BEGIN Dataset records
Lemma setCompletionFromPartFiles_ok v :
  wpt (io_spec k) (setCompletionFromPartFiles t)
    (fun r v' => fv_names v' = fv_names v /\ fv_data v' = fv_data v /\
       (r = Val None -> forall q, 0 <= q < n ->
          (done_at v' q = Some true <-> complete_by_names v q) /\
          (done_at v' q <> Some true -> done_at v' q = match done_at v q with Some true => Some false | o => o end)) /\
       (forall m, r = Panicked m -> exists y, done_at v y = Some true)) v.
Proof.
  pose proof (lay_wf _ _ _ _ Hlay) as [Hv2 _ _ _ Hh Hc]. unfold setCompletionFromPartFiles.
  rewrite (lay_info _ _ _ _ Hlay). unfold info.NumPieces. rewrite Hv2, Hh. cbn [must pbind].
  assert (0 <= n) as Hn0 by lia. rewrite (proj2 (Z.ltb_ge n 0)) by done. apply wpt_bind; [apply _|].
  eapply wpt_mono; [apply _| |apply (check_files_ok v)].
  2:{ rewrite (lay_files _ _ _ _ Hlay). lia. }
  2:{ rewrite length_replicate. lia. }
  rewrite length_replicate. intros r v' (-> & nc & -> & Hl & Hq). cbn [after_value].
  eapply wpt_mono; [apply _| |apply (set_completions_ok v nc 0); lia]. intros r v' (H1 & H2 & H3 & H4).
  split_and!; [done|done| |].
  - intros Hr q Hqn. specialize (H3 Hr q). rewrite (proj2 (Z.leb_le 0 q)), Z.sub_0_r in H3 by lia.
    destruct (lookup_lt_is_Some_2 nc (Z.to_nat q)) as [bad Hbad]; [lia|]. rewrite Hbad in H3.
    specialize (Hq (Z.to_nat q) ltac:(lia)). rewrite Hbad, lookup_replicate_2 in Hq by lia.
    replace (Z.of_nat (Z.to_nat q)) with q in Hq by lia.
    assert (bad = true <-> missing v 0 (Z.to_nat q)) as Hm.
    { split; [intros ->; destruct Hq as [Hq _]; by destruct (Hq eq_refl)|]. intros Hm. destruct Hq as [_ Hq].
      specialize (Hq (or_intror Hm)). congruence. }
    assert (bad = false <-> complete_by_names v q) as Hcb.
    { unfold missing, complete_by_names in *. replace (Z.of_nat (Z.to_nat q)) with q in Hm by lia. split.
      - intros Hf j x Hj Hin. destruct (whole v j x) eqn:Ew; [done|]. exfalso. rewrite Hf in Hm. destruct Hm as [_ Hm].
        discriminate Hm. exists j, x. split_and!; [lia|done|done|done].
      - intros Hall. destruct bad; [|done]. destruct Hm as [Hm _]. destruct (Hm eq_refl) as (j & x & _ & Hj & Hw & Hin).
        rewrite (Hall j x Hj Hin) in Hw. done. }
    rewrite <-Hcb, H3. unfold recorded_by_names. destruct bad; [|done].
    destruct (done_at v q) as [[]|]; split; done.
  - intros m Hr. destruct (H4 m Hr) as (y & _ & Hy). by exists y.
Qed.
End torrent.

(** ** Opening in a directory without the torrent's files *)

Section opening.
Context {ML : MmapLib} (k : kind).

Lemma create_zero_ok v name : wf_view v -> content_at v name = None ->
  wpt (io_spec k) (run_os (CreateNativeZeroLengthFile name))
    (fun r v' => match r with Val None => put v v' name [] | Val (Some _) => True | Panicked _ => False end) v.
Proof.
  intros Hv Hn. destruct (file_of v name) as [fd|] eqn:Ef; [unfold content_at in Hn; by rewrite Ef in Hn|].
  cbn. intros _. rewrite Hn. split; [done|]. split.
  - by intros e err Herr.
  - intros f Hf. rewrite Ef in Hf. intros [err|]; [done|].
    destruct (content_put v name f [] (fv_done v) Hv (or_intror Hf)) as (H1 & H2 & _ & H4). by split_and!.
Qed.

Definition path_of (dir name : string) (fi : info.FileInfo) : string :=
  path.Join [dir; storage.FilePathMaker name (info.BestPath fi)].

(** The files were placed: those without bytes exist, the others do not yet. *)
Definition placed (dir name : string) (fs : list info.FileInfo) (v v' : fsview) : Prop :=
  wf_view v' /\ fv_done v' = fv_done v /\
  Forall (fun fi => content_at v' (path_of dir name fi) = (if info.FLength fi =? 0 then Some [] else None)) fs /\
  forall other, other ∉ map (path_of dir name) fs -> content_at v' other = content_at v other.

Definition after_placing (dir name : string) (fs : list info.FileInfo) (v : fsview) (r : res (result (list string))) (v' : fsview) : Prop :=
  match r with
  | Val (Ok ps) => ps = map (path_of dir name) fs /\ placed dir name fs v v'
  | Val (Err _) => True
  | Panicked _ => False
  end.
(** C4. For a torrent that was opened in an empty place and is used by a client
    that keeps to the contract: once a piece is recorded as complete its bytes
    stay. After any further operations the contract allows, except marking the
    piece as not complete, any part of the piece reads as before, without an
    error, and the storage says that the piece is complete. This is not so after
    the torrent is opened again over its files
    ([limits.reopening_loses_complete_pieces]). *)
Theorem complete_pieces_keep_their_bytes m0 m1 m m' t q off len :
  opened m0 m1 t -> reach k i n t anything m1 m -> 0 <= q < n -> done_at t (view_of m) q = Some true ->
  reach k i n t (fun o => o <> OpMarkNotComplete q) m m' -> 0 <= off < len_of q -> 0 <= len ->
  exists b, size_of b = Z.min len (len_of q - off) /\
    fst (act k (Piece_ReadAt t q len off) m) = Val (b, None) /\
    fst (act k (Piece_ReadAt t q len off) m') = Val (b, None) /\
    fst (act k (piece_Completion t q) m') = Val (mkCompletion None true true).
Proof.
  intros Ho Hr Hq Hd Hr' Hoff Hl. pose proof (session_in_order _ _ _ _ _ Ho Hr) as Hm.
  pose proof (reach_in_order _ _ _ _ _ _ _ Hm Hr') as Hm'.
  destruct (reach_kept k i n t _ m m' q Hm Hr' ltac:(by intros) Hq Hd) as [Hd' Hb].
  destruct (act_read m t q off len Hm Hq Hoff Hl) as (b & Hrun & Hs & Hbytes).
  { intros g Hg. apply (ok_stored _ _ _ _ _ (io_ok _ _ _ _ _ Hm) q Hq Hd). lia. }
  destruct (act_read m' t q off len Hm' Hq Hoff Hl) as (b' & Hrun' & Hs' & Hbytes').
  { intros g Hg. apply (ok_stored _ _ _ _ _ (io_ok _ _ _ _ _ Hm') q Hq Hd'). lia. }
  assert (b' = b) as ->.
  { apply (bytes_determine (view_of m) (q * pl + off) b' b t); [lia| |done]. intros o Hoo. rewrite <-Hb by lia. by apply Hbytes'. }
  exists b. split_and!; [done|done|done|]. pose proof Hm' as [Hi' Hlay Hok'].
  destruct (act_ok k _ m' _ Hi' (Completion_keeps k i n t Hlay _ q Hok' Hq)) as (_ & _ & ->). by rewrite Hd'.
Qed.
(* ===== verification/ServiceFacts.v ===== *)
(** * Theorems about the torrent service

    Every theorem is about [run_service], the service run with the concrete
    engine and repositories on a world, and speaks of the abstract state before
    and after ([view_of]). It is proved against [svc_spec] alone and carried to
    worlds by [run_service_exec]. *)

From S2P Require Import Prelude GoErrors Prog GoTime Infohash FilePath Url Magnet MagnetFacts Bencode MetaInfo Sqlite World Database Pieces Engine Service Spec Backend.
From Stdlib Require Import ZArith Lia String.
From stdpp Require Import base gmap strings list sorting.

Local Open Scope Z_scope.

(** A row is filed under its own hash. *)
Definition keyed (v : view) : Prop := map_Forall (fun h row => database.InfoHash row = h) (v_rows v).

Lemma view_of_keyed w : keyed (view_of w).
Proof.
  intros h row Hr. simpl in Hr. rewrite rows_of_lookup in Hr.
  destruct (sqlite.find_row _ h) as [r|] eqn:Ef; [|done]. injection Hr as <-.
  by apply sqlite.find_row_Some in Ef as [_ ?].
Qed.

(** The engine's snapshot of a torrent. *)
Definition snapshot_of (v : view) (hash : string) : option torrent.Progress :=
  progress_of hash <$> tracked_by v hash.

(** ** The programs against the specification *)

(** One call: the specification of the call is the hypothesis [Hc]. *)
Ltac wp_call Hc :=
  lazymatch goal with
  | |- wp _ (pbind _ _) _ _ => apply wp_bind
  | _ => idtac
  end;
  first [apply wp_vis; intros ? ? Hc; cbn [svc_spec] in Hc | fail];
  try (apply wp_ret).

Section specs.
Context `{Env} `{Faults} (dataDir : string).
Local Notation WP := (wp (svc_spec dataDir)).

Lemma wp_call {B C} (e : svcE B) (k : B -> prog svcE C) v (Q : res C -> view -> Prop) :
  (forall r v1, svc_spec dataDir B e v r v1 ->
     match r with Val b => WP (k b) v1 Q | Panicked m => Q (Panicked m) v1 end) ->
  WP (pbind (call e) k) v Q.
Proof. intros HQ. by apply wp_vis. Qed.

(** Reading a row. *)
Lemma wp_repo_get {C} h (k : result database.Torrent -> prog svcE C) v (Q : res C -> view -> Prop) :
  (forall row, v_rows v !! h = Some row -> WP (k (Ok row)) v Q) ->
  (v_rows v !! h = None -> WP (k (Err database.ErrTorrentNotFound)) v Q) ->
  (forall err, sql_faults = true -> foreign err -> WP (k (Err err)) v Q) ->
  WP (pbind (call (RepoGet h)) k) v Q.
Proof.
  intros H1 H2 H3. apply wp_call. cbn [svc_spec].
  intros r v1 [[-> ->]|(Hf & err & -> & Herr & ->)]; [|by apply H3].
  destruct (v_rows v !! h); auto.
Qed.

(** The engine's snapshot. *)
Lemma wp_snapshot {C} h (k : result torrent.Progress -> prog svcE C) v (Q : res C -> view -> Prop) :
  (forall s, (s = match snapshot_of v h with Some p => Ok p | None => s end) ->
     (snapshot_of v h = None -> is_ok s = false) -> WP (k s) v Q) ->
  WP (pbind (call (EngSnapshot h)) k) v Q.
Proof.
  intros H1. apply wp_call. cbn [svc_spec]. unfold snapshot_of in *.
  intros r v1 [-> Hr]. destruct (tracked_by v h); simpl in *; subst.
  - by apply H1.
  - destruct Hr as [err ->]. by apply H1.
Qed.
(* ===== verification/MagnetTheorems.v ===== *)
(** * Magnet links, the theorems

    Magnets are read back as they were written; what the client adds is what
    the parameters of the magnet say; and the magnets that make the process
    panic are exactly those without a v1 hash, with that of zeros, and with one
    that decodes to too few bytes. *)

From S2P Require Import Prelude GoErrors Prog Infohash FilePath Url Magnet MagnetFacts World Service Spec Backend.
From S2P Require Import ServiceFacts Sample ServiceTheorems.
From Stdlib Require Import ZArith Lia Ascii String.
From stdpp Require Import base gmap strings list.
Import metainfo.

Local Open Scope Z_scope.

(** ** What the parser returns *)

Section parsed.
Context `{UrlEnv} `{Multihash}.

(** A magnet while the values of "xt" are read. *)
Record xts_read (m : MagnetV2) : Prop := {
  read_hash h : InfoHash m = Some h -> infohash.valid h;
  read_v2_hash h : V2InfoHash m = Some h -> String.length h = v2_size;
  read_full : url.full (Params m);
  read_only_xt k : k <> "xt" -> url.vals (Params m) k = [];
  read_xt : Forall (fun xt => has_prefix btihPrefix xt = false /\ has_prefix btmhPrefix xt = false) (url.vals (Params m) "xt");
}.

Lemma v2_hash_length encoded h : parseV2Infohash encoded = Val (Ok h) -> String.length h = v2_size.
Proof.
  unfold parseV2Infohash. destruct (infohash.hex_decode encoded) as [b|]; [|done]. destruct (mh_decode b) as [mh|]; [|done].
  destruct (_ || _) eqn:E; [done|]. intros [= <-]. apply orb_false_iff in E as [_ E]. by apply negb_false_iff, Nat.eqb_eq in E.
Qed.

Lemma parse_xt_read xt m m' : xts_read m -> parse_xt xt m = Val (Ok m') -> xts_read m'.
Proof.
  intros [Hh Hh2 Hfl Hk Hx]. unfold parse_xt. destruct (CutPrefix xt btihPrefix) as [enc|] eqn:E1.
  - destruct (InfoHash m); [done|]. destruct (parseEncodedV1Infohash enc) as [[h|]|] eqn:Eh; [|done|done]. intros [= <-].
    constructor; cbn [set_hash InfoHash V2InfoHash Params]; try done. intros h' [= <-]. by eapply v1_hash_valid.
  - destruct (CutPrefix xt btmhPrefix) as [enc|] eqn:E2.
    + destruct (V2InfoHash m); [done|]. destruct (parseV2Infohash enc) as [[h|]|] eqn:Eh; [|done|done]. intros [= <-].
      constructor; cbn [set_v2_hash InfoHash V2InfoHash Params]; try done. intros h' [= <-]. by eapply v2_hash_length.
    + intros [= <-]. constructor; cbn [lazyAddParam InfoHash V2InfoHash Params]; [done|done|by apply full_Add| |].
      * intros k Hne. rewrite url.vals_Add, decide_False, app_nil_r by congruence. by apply Hk.
      * rewrite url.vals_Add, decide_True by done. apply Forall_app. split; [done|]. constructor; [|constructor]. split; by apply CutPrefix_None.
Qed.

Lemma parse_xts_read xts m m' : xts_read m -> parse_xts xts m = Val (Ok m') -> xts_read m'.
Proof.
  revert m. induction xts as [|xt xts IH]; intros m Hm; cbn [parse_xts]; [by intros [= <-]|].
  destruct (parse_xt xt m) as [[m1|]|] eqn:E; cbn [then_ok]; [|done|done]. apply IH. by apply (parse_xt_read xt m).
Qed.

(** A magnet that the parser returns is well-formed, unless it has two names. *)
Lemma parsed_wf uri u m : url.Parse uri = Ok u -> (length (url.vals (url.Query (url.RawQuery u)) "dn") <= 1)%nat ->
  ParseMagnetV2Uri uri = Val (Ok m) -> wf_magnet m.
Proof.
  intros Hu Hdn. unfold ParseMagnetV2Uri. rewrite Hu. case_decide; [|done]. set (q := url.Query (url.RawQuery u)) in *.
  destruct (parse_xts (url.vals q "xt") _) as [[m1|]|] eqn:E; cbn [then_ok]; [|done|done].
  assert (xts_read m1) as [Hh Hh2 Hfl Hk Hx].
  { eapply parse_xts_read, E. constructor; cbn; try done. }
  assert (url.full q) as Hq by (intros k; apply url.values_of_nonempty).
  assert (exists dn q', popFirstValue (url.Del q "xt") "dn" = (dn, q') /\ url.full q' /\
    forall k, url.vals q' k = if decide (k = "dn") then [] else url.vals (url.Del q "xt") k) as (dn & q' & -> & Hfq & Hv).
  { unfold popFirstValue. assert (url.vals (url.Del q "xt") "dn" = url.vals q "dn") as Hd by (by rewrite vals_Del, decide_False). rewrite Hd.
    destruct (url.vals q "dn") as [|x [|y l]]; [|eexists _, _; split_and!; [done|by apply full_Del, full_Del|apply vals_Del]|cbn in Hdn; lia].
    eexists _, _. split_and!; [done|by apply full_Del|]. intros k. case_decide as Hkd; [by rewrite Hkd, Hd|done]. }
  intros [= <-]. destruct (copyParams_spec (Params m1) (url.Del q' "tr")) as [Hcf Hcv].
  constructor; cbn [InfoHash V2InfoHash Params]; [done|done|by apply Hcf| | |]; rewrite Hcv, vals_Del.
  - by rewrite Hk, decide_True.
  - rewrite Hk, decide_False, Hv, decide_True by done. done.
  - rewrite decide_False, Hv, decide_False, vals_Del, decide_True by done. by rewrite app_nil_r.
Qed.
End parsed.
END Dataset records
§ **Task objective**
Give back the records above exactly, limited to the lines between the one holding "intros r v1 [[->" and the one holding "intros H1. apply", inclusive.

§ **Task response**
  intros r v1 [[-> ->]|(Hf & err & -> & Herr & ->)]; [|by apply H3].
  destruct (v_rows v !! h); auto.
Qed.

(** The engine's snapshot. *)
Lemma wp_snapshot {C} h (k : result torrent.Progress -> prog svcE C) v (Q : res C -> view -> Prop) :
  (forall s, (s = match snapshot_of v h with Some p => Ok p | None => s end) ->
     (snapshot_of v h = None -> is_ok s = false) -> WP (k s) v Q) ->
  WP (pbind (call (EngSnapshot h)) k) v Q.
Proof.
  intros H1. apply wp_call. cbn [svc_spec]. unfold snapshot_of in *.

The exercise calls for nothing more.